▸ **Task description**
Where a line of the entries holds the string "ThreeColor", copy that line.

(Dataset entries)
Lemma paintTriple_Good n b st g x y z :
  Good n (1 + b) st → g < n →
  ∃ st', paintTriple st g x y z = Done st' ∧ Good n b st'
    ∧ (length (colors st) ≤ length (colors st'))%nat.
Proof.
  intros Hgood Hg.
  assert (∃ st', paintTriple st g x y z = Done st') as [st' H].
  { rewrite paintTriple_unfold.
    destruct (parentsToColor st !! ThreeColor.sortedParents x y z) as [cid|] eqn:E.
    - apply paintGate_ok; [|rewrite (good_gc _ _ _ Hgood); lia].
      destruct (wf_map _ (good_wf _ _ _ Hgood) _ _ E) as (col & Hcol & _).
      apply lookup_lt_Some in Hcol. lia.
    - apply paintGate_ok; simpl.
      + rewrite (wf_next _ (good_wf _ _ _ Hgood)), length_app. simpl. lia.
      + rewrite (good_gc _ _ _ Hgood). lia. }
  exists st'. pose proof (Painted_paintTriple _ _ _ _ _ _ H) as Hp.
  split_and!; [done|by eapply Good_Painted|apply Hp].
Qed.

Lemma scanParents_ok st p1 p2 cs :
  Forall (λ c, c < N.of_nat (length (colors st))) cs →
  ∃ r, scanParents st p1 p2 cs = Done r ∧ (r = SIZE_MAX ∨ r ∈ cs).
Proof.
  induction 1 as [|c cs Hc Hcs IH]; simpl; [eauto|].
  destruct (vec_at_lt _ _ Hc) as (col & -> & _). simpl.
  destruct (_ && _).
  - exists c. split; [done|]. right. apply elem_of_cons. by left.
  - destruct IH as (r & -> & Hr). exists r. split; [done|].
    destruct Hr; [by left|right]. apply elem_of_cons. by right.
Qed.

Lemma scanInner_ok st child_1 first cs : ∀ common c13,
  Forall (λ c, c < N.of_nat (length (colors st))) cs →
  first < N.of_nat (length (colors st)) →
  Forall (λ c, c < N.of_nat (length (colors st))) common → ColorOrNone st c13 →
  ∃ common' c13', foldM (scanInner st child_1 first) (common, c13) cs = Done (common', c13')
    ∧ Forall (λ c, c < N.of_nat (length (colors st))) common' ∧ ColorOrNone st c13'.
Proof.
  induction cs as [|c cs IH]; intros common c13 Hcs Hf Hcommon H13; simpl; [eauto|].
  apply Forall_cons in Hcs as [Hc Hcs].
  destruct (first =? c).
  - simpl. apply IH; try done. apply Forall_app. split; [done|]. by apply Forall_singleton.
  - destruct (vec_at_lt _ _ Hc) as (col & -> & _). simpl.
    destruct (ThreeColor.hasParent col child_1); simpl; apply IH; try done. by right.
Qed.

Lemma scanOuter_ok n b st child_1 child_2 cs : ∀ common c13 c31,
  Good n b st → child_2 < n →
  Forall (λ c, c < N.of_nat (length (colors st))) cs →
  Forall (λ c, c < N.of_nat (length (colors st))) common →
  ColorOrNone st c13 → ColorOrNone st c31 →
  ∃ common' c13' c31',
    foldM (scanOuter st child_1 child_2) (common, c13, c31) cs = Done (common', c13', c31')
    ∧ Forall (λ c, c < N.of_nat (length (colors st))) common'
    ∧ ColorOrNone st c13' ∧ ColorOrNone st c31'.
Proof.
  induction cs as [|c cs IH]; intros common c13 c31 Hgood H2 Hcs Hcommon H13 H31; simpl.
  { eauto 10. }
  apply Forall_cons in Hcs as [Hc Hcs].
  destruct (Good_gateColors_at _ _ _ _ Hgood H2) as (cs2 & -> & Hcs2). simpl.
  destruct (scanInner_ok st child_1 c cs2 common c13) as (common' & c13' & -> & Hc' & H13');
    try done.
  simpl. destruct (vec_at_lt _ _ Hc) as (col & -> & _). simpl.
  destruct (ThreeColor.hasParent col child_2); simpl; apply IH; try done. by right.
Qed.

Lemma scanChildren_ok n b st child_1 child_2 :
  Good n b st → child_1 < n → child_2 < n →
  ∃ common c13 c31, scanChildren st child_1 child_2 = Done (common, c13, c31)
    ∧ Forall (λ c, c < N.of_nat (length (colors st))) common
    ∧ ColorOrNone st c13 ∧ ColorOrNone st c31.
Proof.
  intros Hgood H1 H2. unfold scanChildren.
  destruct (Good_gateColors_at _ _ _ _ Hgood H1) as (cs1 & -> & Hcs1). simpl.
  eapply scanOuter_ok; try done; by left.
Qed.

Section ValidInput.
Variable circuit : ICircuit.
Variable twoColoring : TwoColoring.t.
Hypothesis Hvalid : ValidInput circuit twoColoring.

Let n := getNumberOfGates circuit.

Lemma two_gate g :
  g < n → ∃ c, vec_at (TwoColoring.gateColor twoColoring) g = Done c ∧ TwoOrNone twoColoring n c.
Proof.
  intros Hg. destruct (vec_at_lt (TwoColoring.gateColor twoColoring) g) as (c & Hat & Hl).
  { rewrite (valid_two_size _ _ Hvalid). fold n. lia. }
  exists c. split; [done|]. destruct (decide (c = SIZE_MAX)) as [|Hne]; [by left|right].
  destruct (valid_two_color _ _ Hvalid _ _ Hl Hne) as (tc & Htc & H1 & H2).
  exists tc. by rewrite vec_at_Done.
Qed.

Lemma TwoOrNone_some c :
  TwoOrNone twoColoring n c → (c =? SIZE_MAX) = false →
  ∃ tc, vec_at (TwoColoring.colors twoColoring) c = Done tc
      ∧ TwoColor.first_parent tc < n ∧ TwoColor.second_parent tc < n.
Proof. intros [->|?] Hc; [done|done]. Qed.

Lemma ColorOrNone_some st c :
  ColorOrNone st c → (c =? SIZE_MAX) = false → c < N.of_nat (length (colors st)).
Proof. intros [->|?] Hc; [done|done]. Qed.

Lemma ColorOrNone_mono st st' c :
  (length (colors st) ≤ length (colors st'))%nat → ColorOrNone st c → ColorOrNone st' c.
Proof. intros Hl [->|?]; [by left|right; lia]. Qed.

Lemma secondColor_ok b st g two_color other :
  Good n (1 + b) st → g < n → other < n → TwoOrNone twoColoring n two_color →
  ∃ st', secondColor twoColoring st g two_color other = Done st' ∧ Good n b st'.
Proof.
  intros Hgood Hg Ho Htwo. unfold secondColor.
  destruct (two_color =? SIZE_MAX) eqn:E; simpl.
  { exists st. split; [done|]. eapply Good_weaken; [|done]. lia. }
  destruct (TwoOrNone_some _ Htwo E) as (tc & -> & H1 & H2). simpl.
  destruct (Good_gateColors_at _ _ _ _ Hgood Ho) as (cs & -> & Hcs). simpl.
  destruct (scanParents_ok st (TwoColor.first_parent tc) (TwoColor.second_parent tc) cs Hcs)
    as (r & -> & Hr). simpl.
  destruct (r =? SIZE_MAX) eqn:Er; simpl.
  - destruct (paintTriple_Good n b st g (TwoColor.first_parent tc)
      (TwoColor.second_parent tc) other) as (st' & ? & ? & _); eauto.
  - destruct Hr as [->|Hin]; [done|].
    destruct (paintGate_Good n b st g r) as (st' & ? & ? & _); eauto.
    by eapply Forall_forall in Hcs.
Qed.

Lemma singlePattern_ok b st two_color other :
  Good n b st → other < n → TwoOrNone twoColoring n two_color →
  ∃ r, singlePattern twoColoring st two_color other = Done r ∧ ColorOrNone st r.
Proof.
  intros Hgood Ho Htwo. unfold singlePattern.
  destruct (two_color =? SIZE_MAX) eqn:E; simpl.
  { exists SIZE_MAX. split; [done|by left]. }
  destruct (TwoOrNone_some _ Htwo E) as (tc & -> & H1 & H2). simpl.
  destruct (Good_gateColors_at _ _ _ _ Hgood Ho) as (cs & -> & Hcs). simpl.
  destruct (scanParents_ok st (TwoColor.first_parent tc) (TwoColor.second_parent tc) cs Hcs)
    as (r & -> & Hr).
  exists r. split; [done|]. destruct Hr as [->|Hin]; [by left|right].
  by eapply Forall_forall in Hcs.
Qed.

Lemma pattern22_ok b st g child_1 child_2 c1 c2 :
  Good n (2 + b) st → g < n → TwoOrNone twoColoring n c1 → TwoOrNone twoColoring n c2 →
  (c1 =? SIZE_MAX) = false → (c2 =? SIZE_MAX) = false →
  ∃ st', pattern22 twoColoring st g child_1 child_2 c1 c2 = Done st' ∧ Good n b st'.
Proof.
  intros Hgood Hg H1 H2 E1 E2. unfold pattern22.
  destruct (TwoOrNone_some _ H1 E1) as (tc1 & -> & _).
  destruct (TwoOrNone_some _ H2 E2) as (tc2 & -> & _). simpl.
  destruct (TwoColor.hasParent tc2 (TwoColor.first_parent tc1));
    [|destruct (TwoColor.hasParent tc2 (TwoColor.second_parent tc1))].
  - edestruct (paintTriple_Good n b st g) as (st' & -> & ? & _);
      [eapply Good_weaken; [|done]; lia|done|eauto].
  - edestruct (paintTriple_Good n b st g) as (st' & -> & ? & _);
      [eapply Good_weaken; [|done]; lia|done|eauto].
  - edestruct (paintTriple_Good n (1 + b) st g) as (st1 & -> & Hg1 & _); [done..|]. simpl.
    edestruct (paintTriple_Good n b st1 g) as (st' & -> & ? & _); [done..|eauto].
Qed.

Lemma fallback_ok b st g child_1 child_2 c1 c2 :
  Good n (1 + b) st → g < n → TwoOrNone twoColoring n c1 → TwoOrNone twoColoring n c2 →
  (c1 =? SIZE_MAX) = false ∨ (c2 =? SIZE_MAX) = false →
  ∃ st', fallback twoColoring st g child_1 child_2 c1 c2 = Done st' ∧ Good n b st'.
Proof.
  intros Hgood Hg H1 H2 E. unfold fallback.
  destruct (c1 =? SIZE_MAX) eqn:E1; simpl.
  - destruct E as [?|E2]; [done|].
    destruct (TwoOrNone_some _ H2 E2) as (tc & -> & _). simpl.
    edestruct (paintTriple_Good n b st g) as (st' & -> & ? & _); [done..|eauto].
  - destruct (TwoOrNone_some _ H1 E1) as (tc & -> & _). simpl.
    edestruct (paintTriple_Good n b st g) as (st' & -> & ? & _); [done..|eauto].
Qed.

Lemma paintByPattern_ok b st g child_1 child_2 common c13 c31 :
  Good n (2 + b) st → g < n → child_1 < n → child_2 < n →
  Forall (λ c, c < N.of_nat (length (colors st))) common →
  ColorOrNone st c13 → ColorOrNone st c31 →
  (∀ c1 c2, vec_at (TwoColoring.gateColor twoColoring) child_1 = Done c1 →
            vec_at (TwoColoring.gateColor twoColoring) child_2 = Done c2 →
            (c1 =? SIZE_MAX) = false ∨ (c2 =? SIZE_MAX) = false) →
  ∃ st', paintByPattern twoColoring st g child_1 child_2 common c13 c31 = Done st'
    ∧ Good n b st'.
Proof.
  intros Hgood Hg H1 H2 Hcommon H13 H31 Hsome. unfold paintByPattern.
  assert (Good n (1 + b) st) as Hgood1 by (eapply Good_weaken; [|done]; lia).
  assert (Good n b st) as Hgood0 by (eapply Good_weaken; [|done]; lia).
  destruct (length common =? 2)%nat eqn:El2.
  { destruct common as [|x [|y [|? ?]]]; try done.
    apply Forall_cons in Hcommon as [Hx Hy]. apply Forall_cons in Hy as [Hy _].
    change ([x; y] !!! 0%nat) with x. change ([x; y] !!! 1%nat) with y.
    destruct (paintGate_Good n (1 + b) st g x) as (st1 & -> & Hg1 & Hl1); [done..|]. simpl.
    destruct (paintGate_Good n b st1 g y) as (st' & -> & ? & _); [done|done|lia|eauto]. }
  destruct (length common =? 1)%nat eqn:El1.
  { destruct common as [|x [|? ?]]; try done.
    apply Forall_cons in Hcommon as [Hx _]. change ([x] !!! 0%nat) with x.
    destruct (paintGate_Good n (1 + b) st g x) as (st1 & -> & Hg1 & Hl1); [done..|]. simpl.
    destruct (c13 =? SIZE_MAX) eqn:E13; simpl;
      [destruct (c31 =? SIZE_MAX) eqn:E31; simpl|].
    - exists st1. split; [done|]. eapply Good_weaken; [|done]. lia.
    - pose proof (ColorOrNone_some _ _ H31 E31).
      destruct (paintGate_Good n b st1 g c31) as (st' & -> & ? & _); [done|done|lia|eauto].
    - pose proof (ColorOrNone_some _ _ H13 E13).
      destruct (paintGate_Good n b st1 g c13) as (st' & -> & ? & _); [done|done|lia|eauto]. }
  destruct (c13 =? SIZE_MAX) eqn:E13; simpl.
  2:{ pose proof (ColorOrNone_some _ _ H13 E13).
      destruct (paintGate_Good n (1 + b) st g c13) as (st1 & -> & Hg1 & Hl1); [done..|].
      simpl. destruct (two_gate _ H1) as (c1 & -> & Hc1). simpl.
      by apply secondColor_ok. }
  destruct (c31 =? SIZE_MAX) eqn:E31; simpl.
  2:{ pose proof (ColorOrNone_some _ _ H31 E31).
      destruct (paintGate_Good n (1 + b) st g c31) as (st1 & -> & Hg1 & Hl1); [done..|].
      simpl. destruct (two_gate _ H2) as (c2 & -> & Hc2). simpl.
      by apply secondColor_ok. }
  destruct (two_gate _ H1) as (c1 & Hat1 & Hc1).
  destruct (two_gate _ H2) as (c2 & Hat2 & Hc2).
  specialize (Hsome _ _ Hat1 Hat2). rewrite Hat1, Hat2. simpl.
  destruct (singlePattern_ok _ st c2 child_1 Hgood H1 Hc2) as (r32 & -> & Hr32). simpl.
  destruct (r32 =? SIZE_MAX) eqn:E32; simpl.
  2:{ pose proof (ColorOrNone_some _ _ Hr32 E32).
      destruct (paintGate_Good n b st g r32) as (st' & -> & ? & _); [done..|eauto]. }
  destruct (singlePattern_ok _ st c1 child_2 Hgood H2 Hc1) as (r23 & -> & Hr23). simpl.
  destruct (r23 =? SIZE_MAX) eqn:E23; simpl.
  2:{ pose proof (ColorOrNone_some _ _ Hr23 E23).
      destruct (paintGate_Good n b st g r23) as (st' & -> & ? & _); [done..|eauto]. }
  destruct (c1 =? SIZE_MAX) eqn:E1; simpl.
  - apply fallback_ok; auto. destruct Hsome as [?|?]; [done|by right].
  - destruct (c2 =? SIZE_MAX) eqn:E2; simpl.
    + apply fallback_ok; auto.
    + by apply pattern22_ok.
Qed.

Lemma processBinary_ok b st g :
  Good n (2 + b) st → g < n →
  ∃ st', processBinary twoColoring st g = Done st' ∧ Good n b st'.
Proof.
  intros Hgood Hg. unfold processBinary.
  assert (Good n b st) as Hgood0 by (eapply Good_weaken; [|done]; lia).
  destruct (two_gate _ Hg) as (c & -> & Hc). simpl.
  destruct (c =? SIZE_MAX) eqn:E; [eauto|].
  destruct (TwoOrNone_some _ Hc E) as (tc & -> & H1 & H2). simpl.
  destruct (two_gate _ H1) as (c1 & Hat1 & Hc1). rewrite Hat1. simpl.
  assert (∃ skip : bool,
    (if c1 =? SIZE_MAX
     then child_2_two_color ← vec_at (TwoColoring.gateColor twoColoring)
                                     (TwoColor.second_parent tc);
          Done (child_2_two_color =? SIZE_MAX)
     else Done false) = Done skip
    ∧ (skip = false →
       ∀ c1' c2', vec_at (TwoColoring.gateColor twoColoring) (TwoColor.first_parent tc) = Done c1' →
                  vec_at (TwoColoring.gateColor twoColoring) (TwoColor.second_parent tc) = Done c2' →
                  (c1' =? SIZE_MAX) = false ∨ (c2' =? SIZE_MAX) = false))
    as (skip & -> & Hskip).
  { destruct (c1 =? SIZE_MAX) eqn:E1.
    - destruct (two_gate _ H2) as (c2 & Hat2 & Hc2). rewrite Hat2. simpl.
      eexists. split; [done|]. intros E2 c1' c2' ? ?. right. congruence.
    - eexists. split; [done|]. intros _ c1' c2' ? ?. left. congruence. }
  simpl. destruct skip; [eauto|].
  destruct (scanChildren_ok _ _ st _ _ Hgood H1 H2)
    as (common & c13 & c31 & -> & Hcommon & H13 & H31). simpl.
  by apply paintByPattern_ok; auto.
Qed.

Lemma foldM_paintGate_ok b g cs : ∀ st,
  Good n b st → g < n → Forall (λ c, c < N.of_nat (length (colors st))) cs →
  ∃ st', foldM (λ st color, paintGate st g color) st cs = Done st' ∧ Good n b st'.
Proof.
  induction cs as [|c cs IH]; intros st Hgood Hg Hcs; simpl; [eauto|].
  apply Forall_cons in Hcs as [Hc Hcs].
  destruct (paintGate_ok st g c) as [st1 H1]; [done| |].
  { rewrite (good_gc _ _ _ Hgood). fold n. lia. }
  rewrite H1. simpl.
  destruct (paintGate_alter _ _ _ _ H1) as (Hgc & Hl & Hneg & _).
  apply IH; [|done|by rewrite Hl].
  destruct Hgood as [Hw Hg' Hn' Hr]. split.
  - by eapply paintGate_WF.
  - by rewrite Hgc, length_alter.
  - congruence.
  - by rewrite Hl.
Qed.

---

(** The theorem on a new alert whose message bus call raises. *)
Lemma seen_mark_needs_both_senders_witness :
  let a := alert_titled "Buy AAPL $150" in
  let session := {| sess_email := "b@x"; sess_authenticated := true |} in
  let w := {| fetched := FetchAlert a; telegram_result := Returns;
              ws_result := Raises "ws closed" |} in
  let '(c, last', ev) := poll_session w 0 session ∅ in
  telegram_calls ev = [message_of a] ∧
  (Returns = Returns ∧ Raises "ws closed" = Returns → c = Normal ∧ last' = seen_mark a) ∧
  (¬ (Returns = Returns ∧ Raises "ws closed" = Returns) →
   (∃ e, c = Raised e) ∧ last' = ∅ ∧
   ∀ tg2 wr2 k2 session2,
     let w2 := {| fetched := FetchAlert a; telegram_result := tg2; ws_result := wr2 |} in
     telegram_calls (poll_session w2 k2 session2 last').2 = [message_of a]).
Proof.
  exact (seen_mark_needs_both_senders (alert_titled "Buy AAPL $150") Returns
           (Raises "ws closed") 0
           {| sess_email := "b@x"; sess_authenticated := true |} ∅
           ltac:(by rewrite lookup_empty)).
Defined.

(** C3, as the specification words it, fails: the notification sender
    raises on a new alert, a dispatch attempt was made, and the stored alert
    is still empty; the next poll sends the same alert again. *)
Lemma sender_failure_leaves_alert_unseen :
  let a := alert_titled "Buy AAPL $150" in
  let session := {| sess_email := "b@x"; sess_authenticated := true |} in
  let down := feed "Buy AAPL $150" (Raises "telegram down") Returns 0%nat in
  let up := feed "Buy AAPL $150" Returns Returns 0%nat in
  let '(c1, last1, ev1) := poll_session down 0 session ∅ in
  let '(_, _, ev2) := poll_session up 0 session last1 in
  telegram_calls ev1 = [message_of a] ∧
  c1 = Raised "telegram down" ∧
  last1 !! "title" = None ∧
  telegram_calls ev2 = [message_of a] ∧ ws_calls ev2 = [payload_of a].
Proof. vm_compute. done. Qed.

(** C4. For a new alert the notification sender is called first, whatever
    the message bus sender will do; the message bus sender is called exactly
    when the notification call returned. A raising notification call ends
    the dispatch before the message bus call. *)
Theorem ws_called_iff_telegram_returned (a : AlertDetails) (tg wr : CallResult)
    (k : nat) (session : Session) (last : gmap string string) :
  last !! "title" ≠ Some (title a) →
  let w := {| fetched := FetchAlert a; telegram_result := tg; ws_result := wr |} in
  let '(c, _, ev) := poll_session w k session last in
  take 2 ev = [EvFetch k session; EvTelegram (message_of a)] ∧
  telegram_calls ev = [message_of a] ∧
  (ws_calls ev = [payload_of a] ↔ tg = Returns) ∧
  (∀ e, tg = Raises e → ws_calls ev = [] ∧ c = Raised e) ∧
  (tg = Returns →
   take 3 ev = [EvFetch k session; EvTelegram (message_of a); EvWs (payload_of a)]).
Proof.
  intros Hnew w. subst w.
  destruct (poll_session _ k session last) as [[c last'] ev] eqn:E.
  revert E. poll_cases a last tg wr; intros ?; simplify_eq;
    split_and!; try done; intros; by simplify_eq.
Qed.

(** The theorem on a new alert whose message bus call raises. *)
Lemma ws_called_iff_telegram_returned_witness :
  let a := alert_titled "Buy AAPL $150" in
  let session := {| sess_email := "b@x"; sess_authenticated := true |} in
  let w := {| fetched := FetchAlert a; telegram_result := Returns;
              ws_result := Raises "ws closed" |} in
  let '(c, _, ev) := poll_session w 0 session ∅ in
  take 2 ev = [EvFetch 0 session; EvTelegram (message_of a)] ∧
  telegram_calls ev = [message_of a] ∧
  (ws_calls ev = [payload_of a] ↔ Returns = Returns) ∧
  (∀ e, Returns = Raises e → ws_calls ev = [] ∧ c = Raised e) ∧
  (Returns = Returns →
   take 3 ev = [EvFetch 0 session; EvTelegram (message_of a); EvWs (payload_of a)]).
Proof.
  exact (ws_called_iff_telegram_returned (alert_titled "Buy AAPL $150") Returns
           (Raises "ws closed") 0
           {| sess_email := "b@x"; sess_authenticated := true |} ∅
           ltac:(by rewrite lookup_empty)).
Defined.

▸ **Exercise response**
    destruct (parentsToColor st !! ThreeColor.sortedParents x y z) as [cid|] eqn:E.
    destruct (ThreeColor.hasParent col child_1); simpl; apply IH; try done. by right.
  destruct (ThreeColor.hasParent col child_2); simpl; apply IH; try done. by right.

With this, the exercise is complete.